_WHAT IS BEING ASKED_
For the records below, output every line from the one holding "-- rewrite Hsl." through the final line, unaltered, and no other lines.

_EXTRACTED MATERIAL_

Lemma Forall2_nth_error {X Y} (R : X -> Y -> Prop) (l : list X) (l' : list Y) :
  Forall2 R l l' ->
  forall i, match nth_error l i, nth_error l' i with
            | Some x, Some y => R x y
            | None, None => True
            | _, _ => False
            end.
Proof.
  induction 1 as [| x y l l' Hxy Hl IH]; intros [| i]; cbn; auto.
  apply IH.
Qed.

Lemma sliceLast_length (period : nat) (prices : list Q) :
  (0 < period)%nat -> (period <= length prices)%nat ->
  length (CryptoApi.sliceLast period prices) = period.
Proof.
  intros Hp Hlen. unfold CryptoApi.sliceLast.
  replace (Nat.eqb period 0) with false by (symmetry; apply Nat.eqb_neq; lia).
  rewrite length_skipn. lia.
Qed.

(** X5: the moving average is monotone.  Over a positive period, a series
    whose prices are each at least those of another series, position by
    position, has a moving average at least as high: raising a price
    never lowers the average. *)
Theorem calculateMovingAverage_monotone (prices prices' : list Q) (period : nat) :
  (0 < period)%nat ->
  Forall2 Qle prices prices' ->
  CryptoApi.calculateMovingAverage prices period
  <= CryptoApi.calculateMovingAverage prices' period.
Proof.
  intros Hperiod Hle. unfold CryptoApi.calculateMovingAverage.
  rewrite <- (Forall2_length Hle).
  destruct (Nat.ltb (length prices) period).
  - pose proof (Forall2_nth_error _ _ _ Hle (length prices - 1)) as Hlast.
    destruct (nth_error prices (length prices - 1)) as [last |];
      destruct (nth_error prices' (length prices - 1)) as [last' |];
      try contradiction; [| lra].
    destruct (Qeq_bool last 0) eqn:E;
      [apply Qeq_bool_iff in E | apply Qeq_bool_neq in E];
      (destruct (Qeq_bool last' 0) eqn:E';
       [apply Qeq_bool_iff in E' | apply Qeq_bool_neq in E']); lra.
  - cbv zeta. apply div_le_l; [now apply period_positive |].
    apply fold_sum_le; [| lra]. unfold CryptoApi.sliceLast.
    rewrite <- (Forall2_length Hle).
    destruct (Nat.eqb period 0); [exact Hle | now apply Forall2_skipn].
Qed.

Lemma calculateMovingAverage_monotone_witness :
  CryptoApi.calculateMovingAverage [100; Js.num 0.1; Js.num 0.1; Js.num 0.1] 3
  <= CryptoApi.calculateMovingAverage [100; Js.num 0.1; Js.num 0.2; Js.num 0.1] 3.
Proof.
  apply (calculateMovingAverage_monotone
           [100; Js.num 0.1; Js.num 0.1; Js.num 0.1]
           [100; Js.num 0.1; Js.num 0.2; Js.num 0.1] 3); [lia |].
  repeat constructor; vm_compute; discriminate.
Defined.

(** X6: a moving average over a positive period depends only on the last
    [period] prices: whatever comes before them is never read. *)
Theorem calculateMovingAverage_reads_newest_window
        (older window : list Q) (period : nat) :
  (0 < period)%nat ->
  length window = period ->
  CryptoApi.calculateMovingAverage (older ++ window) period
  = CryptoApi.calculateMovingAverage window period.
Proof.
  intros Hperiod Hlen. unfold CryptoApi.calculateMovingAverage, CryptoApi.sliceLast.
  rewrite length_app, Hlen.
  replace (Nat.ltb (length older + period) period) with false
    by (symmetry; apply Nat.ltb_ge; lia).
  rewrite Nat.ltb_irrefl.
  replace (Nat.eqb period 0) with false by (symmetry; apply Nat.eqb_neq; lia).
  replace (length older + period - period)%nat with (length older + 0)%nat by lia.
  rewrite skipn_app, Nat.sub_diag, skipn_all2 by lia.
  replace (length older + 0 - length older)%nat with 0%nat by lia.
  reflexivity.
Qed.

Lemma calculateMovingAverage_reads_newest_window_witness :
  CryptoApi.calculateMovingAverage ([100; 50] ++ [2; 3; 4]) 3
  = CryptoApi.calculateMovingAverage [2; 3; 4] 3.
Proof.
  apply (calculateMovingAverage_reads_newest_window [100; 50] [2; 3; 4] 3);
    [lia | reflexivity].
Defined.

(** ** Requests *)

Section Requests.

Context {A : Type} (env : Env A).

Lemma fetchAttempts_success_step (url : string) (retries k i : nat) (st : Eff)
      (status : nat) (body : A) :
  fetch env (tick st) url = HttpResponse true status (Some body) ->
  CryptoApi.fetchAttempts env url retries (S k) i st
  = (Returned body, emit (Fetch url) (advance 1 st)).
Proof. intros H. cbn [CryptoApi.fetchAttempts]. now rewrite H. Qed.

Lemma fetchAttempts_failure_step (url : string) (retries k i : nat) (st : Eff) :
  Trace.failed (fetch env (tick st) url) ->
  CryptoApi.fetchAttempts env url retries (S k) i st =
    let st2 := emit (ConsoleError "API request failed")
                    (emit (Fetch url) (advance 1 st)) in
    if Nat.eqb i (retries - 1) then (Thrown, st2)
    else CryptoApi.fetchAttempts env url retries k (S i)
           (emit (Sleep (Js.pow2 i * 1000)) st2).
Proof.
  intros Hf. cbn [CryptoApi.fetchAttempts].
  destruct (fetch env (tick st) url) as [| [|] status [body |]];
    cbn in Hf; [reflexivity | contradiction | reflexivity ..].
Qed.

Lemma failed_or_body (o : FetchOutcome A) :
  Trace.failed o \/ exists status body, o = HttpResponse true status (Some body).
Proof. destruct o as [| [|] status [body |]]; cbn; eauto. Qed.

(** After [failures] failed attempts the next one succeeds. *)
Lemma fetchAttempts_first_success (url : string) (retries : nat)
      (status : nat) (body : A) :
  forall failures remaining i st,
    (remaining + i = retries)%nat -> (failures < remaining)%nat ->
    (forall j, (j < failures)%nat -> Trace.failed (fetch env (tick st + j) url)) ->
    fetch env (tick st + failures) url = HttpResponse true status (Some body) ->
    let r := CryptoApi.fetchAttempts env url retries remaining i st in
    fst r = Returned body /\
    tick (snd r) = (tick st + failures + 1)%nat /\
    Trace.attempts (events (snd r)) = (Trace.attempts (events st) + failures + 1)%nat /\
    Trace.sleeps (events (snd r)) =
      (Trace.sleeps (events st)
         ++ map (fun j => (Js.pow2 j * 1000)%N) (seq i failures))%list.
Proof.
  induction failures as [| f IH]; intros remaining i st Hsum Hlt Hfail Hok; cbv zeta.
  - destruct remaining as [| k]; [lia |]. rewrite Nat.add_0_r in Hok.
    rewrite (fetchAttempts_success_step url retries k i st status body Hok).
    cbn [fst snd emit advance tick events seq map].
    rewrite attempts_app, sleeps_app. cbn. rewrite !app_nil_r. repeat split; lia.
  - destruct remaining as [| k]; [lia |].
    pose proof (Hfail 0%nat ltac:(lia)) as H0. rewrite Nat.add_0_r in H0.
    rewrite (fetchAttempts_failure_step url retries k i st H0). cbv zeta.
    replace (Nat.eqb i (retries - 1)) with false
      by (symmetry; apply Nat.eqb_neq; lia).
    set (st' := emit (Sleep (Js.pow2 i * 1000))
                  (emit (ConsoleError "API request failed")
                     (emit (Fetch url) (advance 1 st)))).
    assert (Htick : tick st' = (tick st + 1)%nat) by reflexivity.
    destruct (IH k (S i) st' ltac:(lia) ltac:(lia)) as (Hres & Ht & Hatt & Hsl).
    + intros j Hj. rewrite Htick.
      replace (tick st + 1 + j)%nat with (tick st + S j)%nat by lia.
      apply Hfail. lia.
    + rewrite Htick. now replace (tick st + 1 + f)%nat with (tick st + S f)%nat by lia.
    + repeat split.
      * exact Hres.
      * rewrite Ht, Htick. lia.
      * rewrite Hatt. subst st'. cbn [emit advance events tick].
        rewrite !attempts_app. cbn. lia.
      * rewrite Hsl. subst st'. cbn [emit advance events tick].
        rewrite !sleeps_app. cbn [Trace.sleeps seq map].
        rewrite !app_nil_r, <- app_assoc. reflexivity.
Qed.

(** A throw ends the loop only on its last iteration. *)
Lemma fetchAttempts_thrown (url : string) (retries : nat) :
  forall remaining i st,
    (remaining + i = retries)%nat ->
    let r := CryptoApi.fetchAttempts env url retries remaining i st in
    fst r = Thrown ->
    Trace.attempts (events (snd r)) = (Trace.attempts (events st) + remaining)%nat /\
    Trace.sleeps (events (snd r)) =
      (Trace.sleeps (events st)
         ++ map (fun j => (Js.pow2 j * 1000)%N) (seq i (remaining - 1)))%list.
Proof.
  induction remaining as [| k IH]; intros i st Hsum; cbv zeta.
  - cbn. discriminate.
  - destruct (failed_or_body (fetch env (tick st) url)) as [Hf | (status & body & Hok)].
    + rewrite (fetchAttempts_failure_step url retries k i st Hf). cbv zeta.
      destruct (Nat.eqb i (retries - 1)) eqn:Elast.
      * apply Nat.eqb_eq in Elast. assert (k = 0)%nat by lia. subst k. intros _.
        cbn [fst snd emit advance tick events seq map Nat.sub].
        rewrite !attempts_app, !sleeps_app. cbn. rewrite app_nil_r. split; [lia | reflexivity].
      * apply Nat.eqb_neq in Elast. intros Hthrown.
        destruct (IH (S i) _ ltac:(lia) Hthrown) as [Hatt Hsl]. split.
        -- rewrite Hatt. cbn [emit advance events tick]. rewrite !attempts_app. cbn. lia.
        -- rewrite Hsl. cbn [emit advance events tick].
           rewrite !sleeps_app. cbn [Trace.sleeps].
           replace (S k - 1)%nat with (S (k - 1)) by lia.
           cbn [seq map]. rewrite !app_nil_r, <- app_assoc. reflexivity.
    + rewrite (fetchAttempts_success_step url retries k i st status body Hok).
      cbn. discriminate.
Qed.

_WRITTEN RESPONSE_
        -- rewrite Hsl. cbn [emit advance events tick].
           rewrite !sleeps_app. cbn [Trace.sleeps].
           replace (S k - 1)%nat with (S (k - 1)) by lia.
           cbn [seq map]. rewrite !app_nil_r, <- app_assoc. reflexivity.
    + rewrite (fetchAttempts_success_step url retries k i st status body Hok).
      cbn. discriminate.
Qed.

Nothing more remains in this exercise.